◆ **Required work**:
The lines to repeat are those below from the one containing "else parseInt_loop (int64" down to the one containing "(** [json.Unmarshal] of", both included; reproduce them exactly and nothing else.

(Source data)
-- Opening Marker --

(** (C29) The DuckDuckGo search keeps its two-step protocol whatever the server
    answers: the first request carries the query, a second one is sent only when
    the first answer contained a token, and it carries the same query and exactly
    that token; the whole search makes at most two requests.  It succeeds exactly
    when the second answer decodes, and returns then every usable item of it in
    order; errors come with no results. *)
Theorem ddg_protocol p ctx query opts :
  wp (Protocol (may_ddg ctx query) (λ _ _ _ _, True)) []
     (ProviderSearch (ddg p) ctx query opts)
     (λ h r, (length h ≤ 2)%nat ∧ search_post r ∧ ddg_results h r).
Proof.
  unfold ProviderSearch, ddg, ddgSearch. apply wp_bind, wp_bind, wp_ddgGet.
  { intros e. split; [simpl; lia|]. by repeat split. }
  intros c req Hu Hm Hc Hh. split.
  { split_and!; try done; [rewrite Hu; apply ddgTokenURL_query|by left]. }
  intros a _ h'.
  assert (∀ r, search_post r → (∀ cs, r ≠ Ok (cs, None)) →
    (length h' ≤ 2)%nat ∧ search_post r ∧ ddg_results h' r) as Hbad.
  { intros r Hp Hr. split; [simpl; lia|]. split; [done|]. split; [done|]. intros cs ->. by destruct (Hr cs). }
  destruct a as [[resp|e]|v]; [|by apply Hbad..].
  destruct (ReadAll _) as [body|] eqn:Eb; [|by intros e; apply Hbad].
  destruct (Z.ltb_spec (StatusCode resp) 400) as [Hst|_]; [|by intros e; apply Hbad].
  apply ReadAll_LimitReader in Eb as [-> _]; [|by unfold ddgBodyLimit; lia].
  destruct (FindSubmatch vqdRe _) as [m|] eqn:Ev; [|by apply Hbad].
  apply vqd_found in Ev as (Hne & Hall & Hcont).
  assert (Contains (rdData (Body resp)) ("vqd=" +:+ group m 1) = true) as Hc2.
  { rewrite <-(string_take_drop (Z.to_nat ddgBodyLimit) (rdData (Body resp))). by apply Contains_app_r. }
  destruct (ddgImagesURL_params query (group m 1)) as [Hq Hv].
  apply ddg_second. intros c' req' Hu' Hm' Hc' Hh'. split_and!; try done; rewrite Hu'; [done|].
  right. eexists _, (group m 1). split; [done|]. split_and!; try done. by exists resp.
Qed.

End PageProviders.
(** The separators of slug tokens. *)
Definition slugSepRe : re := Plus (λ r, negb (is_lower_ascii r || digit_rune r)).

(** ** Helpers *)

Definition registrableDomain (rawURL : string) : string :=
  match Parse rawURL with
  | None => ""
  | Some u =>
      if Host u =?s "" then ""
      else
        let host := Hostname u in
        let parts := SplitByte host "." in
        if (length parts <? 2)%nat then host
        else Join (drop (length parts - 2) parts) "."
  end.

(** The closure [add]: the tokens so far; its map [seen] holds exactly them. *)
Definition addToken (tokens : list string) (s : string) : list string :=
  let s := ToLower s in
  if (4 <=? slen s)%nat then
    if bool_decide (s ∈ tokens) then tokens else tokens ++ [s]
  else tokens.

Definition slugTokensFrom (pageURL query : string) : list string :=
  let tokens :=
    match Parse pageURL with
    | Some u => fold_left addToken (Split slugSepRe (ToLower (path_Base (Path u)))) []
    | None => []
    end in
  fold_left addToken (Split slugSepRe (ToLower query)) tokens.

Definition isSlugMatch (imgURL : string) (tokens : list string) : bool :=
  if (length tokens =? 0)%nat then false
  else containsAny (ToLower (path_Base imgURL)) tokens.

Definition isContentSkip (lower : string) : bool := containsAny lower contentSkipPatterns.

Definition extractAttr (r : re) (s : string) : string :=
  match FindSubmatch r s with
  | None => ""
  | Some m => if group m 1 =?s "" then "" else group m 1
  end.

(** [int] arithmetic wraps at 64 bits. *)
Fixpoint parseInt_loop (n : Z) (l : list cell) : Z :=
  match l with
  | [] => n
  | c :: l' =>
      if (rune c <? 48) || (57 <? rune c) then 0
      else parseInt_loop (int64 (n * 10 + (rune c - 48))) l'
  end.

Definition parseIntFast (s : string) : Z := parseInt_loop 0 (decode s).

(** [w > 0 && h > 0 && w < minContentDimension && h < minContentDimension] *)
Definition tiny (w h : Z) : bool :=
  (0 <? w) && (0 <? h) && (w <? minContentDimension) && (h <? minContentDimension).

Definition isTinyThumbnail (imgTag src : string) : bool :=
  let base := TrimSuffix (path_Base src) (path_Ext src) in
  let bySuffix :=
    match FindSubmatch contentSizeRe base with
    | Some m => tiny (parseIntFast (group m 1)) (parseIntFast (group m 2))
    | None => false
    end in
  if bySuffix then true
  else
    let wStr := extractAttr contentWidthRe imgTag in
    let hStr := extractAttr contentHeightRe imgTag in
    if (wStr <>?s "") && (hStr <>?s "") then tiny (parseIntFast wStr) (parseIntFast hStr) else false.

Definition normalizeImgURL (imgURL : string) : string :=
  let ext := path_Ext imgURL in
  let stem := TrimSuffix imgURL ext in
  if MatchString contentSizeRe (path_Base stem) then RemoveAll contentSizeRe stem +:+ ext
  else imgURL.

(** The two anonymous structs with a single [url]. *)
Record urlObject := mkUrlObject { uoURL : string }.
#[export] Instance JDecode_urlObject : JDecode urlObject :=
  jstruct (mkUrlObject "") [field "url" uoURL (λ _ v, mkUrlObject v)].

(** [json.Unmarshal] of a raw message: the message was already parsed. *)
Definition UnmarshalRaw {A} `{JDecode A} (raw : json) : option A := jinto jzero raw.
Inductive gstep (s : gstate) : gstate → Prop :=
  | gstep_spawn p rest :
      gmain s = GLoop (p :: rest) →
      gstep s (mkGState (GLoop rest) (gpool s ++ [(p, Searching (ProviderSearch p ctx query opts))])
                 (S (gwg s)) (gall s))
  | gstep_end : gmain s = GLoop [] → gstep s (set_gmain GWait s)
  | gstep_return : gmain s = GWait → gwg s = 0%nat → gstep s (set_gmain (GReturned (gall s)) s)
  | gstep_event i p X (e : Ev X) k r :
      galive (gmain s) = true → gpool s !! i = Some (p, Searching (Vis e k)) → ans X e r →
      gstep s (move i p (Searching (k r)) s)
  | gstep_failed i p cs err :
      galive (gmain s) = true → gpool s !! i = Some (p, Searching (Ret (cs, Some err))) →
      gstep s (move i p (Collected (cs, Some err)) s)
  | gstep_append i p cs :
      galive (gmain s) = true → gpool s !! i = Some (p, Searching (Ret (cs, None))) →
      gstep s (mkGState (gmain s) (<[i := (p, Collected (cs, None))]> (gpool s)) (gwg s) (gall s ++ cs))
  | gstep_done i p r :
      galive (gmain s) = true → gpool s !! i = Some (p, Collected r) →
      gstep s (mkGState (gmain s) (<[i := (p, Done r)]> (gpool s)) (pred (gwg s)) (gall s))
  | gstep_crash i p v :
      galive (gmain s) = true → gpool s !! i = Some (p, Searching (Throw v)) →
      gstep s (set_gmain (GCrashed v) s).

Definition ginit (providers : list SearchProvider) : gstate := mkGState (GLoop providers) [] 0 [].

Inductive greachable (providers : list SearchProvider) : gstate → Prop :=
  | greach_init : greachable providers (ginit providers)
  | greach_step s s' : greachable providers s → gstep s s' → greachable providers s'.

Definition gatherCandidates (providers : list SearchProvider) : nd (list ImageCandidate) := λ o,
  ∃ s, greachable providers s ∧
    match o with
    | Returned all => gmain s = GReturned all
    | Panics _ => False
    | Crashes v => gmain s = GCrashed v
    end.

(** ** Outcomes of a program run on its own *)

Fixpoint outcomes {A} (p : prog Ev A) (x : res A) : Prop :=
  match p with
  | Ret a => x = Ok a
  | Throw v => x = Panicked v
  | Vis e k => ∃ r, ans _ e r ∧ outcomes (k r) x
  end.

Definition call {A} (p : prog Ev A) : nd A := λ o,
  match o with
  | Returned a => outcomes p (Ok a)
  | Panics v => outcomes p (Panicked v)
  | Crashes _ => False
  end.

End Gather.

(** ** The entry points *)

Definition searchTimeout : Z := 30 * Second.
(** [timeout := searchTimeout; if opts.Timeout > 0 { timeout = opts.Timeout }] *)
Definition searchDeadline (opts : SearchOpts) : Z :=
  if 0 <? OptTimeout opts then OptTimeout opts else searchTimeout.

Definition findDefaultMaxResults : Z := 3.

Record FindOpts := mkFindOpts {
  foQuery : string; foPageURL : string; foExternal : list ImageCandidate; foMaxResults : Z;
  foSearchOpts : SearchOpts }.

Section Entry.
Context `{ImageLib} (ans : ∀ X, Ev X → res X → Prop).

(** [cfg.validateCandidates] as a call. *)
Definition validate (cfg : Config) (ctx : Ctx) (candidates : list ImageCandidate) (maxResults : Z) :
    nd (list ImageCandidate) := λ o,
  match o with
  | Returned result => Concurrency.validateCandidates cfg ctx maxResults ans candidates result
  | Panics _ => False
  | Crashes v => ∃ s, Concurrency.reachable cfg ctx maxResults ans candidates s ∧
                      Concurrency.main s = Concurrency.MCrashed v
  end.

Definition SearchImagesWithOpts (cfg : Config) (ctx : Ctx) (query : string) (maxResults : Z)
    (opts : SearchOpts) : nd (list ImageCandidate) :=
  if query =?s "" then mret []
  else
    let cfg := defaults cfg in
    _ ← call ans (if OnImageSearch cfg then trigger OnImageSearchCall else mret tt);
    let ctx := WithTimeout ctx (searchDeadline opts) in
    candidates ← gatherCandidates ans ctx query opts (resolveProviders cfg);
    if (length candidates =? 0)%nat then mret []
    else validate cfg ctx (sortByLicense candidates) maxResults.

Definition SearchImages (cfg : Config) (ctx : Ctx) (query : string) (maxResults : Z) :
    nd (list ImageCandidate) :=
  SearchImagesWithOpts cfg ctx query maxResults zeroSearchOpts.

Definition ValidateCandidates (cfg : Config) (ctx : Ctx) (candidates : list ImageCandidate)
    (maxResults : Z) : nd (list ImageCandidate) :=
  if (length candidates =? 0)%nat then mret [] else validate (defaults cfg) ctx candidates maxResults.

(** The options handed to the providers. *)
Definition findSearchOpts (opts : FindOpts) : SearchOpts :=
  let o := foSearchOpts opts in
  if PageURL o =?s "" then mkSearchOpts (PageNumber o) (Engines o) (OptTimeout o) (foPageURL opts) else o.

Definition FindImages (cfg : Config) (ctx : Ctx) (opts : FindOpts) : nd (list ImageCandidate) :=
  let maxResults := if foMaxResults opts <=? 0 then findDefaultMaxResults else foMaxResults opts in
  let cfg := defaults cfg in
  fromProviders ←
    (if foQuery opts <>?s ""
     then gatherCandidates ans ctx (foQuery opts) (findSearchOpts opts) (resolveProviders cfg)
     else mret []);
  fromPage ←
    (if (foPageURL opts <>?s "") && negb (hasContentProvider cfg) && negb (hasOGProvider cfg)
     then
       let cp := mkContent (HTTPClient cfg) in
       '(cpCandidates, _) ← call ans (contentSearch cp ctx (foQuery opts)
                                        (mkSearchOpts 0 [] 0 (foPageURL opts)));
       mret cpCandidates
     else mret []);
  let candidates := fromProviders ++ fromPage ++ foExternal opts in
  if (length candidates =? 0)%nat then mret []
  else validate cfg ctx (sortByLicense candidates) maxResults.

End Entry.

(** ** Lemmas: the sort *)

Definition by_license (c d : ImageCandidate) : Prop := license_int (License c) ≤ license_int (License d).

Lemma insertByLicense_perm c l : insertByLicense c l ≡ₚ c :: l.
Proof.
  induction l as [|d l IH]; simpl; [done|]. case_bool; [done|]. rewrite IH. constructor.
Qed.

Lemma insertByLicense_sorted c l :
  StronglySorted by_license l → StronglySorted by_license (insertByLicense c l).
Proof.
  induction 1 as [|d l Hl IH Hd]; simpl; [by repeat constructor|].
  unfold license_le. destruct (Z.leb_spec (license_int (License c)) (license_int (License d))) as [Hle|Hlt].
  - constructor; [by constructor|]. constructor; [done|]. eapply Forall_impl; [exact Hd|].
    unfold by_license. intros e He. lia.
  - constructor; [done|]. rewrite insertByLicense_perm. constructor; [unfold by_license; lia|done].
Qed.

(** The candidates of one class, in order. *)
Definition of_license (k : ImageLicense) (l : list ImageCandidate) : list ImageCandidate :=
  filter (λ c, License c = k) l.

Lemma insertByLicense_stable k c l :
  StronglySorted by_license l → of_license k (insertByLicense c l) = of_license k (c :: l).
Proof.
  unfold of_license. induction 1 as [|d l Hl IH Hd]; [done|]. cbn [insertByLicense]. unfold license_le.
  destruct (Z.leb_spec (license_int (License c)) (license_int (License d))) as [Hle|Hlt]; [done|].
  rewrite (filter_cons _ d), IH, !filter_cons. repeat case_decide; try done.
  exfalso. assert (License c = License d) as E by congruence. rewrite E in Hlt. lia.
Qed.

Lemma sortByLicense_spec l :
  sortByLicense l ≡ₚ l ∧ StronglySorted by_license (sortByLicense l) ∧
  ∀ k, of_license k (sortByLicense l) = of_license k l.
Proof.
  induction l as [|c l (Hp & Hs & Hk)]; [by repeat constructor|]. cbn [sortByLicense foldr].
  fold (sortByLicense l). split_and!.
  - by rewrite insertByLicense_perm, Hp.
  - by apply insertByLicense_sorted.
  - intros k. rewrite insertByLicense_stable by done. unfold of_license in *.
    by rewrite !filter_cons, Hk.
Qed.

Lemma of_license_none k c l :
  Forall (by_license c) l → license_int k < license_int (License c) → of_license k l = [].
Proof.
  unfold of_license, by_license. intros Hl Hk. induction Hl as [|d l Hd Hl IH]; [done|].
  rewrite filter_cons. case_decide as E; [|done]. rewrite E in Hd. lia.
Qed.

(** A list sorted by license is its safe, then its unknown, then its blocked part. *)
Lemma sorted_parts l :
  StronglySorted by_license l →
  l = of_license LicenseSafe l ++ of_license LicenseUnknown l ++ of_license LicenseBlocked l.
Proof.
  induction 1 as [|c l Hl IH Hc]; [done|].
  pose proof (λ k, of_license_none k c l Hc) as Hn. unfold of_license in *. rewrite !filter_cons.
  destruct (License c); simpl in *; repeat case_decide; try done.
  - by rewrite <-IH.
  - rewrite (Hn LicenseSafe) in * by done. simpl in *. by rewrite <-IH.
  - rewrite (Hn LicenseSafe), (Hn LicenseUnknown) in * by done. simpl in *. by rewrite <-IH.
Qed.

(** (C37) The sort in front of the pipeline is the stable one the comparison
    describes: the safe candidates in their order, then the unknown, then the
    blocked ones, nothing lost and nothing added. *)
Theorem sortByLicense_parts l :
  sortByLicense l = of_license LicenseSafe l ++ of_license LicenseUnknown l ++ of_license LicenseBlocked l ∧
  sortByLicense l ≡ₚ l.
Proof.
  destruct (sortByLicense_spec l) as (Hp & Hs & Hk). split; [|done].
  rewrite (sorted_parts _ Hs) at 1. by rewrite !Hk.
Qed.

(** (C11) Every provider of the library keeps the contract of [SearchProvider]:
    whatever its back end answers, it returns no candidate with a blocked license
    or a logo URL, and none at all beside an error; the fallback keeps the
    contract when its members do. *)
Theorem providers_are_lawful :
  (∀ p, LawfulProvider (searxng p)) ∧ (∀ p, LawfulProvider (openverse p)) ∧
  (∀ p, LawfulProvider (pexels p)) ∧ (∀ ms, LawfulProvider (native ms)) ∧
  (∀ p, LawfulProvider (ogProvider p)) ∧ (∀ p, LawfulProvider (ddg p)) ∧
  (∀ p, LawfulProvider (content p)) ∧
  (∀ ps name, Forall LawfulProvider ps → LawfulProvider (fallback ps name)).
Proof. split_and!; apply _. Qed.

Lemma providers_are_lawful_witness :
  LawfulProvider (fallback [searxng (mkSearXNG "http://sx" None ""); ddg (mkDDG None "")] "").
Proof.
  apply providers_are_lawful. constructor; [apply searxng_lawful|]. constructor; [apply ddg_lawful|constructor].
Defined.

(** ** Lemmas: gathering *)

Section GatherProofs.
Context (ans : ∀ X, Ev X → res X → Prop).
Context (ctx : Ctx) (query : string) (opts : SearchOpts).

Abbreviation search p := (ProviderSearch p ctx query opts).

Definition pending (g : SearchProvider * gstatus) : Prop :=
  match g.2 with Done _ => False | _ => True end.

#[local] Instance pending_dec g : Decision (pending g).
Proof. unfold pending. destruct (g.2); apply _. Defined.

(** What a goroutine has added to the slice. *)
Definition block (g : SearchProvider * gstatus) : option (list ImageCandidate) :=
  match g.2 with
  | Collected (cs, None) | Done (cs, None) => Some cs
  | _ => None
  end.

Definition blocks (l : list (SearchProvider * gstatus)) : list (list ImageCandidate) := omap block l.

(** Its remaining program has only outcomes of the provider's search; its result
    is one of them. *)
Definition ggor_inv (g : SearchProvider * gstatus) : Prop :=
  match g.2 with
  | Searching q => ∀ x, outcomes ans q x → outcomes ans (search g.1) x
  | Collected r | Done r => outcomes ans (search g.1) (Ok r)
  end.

-- Closing Marker --

◆ **Solution to this exercise**:
      else parseInt_loop (int64 (n * 10 + (rune c - 48))) l'
  end.

Definition parseIntFast (s : string) : Z := parseInt_loop 0 (decode s).

(** [w > 0 && h > 0 && w < minContentDimension && h < minContentDimension] *)
Definition tiny (w h : Z) : bool :=
  (0 <? w) && (0 <? h) && (w <? minContentDimension) && (h <? minContentDimension).

Definition isTinyThumbnail (imgTag src : string) : bool :=
  let base := TrimSuffix (path_Base src) (path_Ext src) in
  let bySuffix :=
    match FindSubmatch contentSizeRe base with
    | Some m => tiny (parseIntFast (group m 1)) (parseIntFast (group m 2))
    | None => false
    end in
  if bySuffix then true
  else
    let wStr := extractAttr contentWidthRe imgTag in
    let hStr := extractAttr contentHeightRe imgTag in
    if (wStr <>?s "") && (hStr <>?s "") then tiny (parseIntFast wStr) (parseIntFast hStr) else false.

Definition normalizeImgURL (imgURL : string) : string :=
  let ext := path_Ext imgURL in
  let stem := TrimSuffix imgURL ext in
  if MatchString contentSizeRe (path_Base stem) then RemoveAll contentSizeRe stem +:+ ext
  else imgURL.

(** The two anonymous structs with a single [url]. *)
Record urlObject := mkUrlObject { uoURL : string }.
#[export] Instance JDecode_urlObject : JDecode urlObject :=
  jstruct (mkUrlObject "") [field "url" uoURL (λ _ v, mkUrlObject v)].

(** [json.Unmarshal] of a raw message: the message was already parsed. *)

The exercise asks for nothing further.